(RECORDS TO USE begins)
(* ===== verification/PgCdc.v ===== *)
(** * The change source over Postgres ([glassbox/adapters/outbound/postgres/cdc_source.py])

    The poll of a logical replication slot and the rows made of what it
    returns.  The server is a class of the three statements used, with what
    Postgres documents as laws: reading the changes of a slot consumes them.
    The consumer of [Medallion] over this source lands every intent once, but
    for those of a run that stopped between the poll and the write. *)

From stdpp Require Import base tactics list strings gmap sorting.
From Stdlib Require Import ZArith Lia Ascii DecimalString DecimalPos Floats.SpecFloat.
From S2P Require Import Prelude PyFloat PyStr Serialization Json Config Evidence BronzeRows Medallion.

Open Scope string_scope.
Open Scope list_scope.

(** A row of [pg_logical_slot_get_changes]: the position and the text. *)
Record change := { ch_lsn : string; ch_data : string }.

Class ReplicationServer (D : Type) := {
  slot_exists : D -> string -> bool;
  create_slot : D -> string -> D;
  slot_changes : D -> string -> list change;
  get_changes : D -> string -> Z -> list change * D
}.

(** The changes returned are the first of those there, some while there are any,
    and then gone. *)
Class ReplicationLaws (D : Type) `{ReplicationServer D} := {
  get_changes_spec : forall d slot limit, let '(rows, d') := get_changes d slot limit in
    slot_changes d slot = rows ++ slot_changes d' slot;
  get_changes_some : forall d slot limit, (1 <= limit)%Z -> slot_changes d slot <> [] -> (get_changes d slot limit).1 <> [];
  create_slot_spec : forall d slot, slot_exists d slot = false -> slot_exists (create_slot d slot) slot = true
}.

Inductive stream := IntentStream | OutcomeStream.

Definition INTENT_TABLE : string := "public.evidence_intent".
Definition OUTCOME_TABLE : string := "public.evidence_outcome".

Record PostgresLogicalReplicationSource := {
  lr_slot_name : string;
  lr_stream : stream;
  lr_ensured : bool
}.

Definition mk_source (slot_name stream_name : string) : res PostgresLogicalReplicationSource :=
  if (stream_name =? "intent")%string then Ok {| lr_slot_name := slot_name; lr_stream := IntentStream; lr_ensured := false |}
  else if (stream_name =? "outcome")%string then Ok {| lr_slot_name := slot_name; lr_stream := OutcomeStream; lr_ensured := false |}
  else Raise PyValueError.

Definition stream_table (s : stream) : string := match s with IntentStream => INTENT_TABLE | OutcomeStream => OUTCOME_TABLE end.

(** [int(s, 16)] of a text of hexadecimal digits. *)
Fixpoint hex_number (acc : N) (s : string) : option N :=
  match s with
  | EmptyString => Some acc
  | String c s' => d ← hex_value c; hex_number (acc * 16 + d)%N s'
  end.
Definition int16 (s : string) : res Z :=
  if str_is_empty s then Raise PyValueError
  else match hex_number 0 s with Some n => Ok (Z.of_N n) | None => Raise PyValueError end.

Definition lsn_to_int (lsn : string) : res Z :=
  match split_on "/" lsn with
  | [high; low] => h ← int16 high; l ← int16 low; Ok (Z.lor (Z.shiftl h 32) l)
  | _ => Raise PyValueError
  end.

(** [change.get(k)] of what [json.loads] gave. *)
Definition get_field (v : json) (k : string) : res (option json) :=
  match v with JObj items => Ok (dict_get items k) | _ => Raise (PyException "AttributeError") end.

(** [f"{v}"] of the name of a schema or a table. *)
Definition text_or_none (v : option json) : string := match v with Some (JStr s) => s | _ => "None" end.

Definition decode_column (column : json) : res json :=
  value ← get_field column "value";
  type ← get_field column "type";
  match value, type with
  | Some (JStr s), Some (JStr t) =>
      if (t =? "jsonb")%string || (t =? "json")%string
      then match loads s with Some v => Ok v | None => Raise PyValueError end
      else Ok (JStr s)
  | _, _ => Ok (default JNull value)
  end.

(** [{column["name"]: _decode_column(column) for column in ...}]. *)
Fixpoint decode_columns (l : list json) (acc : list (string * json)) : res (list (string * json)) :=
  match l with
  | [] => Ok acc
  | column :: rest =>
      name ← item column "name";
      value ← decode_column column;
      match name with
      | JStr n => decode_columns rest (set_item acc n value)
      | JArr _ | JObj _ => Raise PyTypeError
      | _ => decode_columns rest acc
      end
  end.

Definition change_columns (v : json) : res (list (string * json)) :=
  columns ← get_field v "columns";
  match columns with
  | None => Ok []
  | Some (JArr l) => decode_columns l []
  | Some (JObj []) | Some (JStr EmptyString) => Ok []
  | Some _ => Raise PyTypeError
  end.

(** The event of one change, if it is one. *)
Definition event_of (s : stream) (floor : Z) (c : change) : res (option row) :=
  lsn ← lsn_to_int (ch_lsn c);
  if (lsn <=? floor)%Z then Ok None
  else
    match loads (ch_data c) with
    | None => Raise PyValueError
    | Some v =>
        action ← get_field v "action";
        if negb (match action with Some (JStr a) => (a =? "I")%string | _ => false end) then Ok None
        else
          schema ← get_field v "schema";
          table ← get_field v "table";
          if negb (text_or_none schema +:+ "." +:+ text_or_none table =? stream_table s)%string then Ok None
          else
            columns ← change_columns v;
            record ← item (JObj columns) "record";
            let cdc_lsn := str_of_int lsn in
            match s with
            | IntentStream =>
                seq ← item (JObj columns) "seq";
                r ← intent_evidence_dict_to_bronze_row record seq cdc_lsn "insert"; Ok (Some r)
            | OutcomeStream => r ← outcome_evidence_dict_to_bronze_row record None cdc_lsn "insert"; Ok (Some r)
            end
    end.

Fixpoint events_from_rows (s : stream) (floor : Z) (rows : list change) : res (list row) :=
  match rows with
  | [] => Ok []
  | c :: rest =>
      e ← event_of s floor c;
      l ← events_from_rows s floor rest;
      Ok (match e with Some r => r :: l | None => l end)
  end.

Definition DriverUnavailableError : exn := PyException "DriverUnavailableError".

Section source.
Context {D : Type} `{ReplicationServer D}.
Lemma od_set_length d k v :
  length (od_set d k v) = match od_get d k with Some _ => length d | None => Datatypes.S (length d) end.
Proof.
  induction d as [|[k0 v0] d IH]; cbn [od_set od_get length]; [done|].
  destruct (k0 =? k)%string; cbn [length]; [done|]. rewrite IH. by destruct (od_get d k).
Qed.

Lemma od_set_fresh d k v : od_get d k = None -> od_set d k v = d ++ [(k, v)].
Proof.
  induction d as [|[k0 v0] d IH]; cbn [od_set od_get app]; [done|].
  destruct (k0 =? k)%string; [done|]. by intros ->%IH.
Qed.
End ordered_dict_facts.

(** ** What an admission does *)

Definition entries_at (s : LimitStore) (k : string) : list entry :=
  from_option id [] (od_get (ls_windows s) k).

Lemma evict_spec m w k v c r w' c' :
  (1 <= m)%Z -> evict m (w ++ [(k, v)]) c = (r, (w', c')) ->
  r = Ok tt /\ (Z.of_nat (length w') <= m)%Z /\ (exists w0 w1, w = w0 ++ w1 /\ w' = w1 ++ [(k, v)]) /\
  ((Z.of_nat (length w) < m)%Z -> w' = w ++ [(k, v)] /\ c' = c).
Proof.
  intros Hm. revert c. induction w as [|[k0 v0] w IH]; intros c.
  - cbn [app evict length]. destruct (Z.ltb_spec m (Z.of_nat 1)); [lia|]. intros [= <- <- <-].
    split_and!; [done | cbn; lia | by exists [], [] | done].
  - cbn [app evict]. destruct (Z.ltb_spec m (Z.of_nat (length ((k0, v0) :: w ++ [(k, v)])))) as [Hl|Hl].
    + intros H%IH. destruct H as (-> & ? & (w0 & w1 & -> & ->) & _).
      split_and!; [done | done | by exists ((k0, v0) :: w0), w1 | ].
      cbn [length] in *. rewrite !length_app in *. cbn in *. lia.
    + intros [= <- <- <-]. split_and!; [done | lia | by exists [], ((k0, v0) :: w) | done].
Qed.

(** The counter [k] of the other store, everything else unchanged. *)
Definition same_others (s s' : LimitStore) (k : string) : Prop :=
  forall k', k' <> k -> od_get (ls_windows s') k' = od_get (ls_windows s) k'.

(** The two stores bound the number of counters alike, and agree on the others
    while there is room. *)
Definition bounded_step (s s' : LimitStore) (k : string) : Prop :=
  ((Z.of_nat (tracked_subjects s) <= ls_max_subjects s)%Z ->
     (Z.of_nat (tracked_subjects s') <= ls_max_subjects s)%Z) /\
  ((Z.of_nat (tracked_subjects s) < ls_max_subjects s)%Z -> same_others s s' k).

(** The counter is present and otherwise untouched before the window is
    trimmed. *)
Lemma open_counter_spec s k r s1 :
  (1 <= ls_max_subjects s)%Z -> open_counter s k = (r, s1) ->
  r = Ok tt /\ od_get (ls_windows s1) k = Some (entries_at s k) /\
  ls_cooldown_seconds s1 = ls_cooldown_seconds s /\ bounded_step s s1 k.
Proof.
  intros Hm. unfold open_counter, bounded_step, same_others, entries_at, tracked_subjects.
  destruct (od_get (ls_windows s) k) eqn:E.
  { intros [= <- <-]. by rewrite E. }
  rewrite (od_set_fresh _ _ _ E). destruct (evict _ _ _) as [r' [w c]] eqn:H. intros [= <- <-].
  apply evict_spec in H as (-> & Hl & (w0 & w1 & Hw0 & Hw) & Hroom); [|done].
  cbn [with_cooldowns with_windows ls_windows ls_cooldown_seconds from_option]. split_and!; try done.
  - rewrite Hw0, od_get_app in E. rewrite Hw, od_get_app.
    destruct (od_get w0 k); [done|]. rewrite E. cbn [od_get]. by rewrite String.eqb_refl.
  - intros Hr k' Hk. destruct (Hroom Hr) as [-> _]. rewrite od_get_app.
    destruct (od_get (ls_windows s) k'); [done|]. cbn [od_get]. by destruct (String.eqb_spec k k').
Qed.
(RECORDS TO USE ends)
Every line from the line containing "length (od_set d" through the line containing "Lemma evict_spec m" in the records above must be retyped exactly. Leave out the rest.

- ANSWER FOR THIS EXERCISE -
  length (od_set d k v) = match od_get d k with Some _ => length d | None => Datatypes.S (length d) end.
Proof.
  induction d as [|[k0 v0] d IH]; cbn [od_set od_get length]; [done|].
  destruct (k0 =? k)%string; cbn [length]; [done|]. rewrite IH. by destruct (od_get d k).
Qed.

Lemma od_set_fresh d k v : od_get d k = None -> od_set d k v = d ++ [(k, v)].
Proof.
  induction d as [|[k0 v0] d IH]; cbn [od_set od_get app]; [done|].
  destruct (k0 =? k)%string; [done|]. by intros ->%IH.
Qed.
End ordered_dict_facts.

(** ** What an admission does *)

Definition entries_at (s : LimitStore) (k : string) : list entry :=
  from_option id [] (od_get (ls_windows s) k).

Lemma evict_spec m w k v c r w' c' :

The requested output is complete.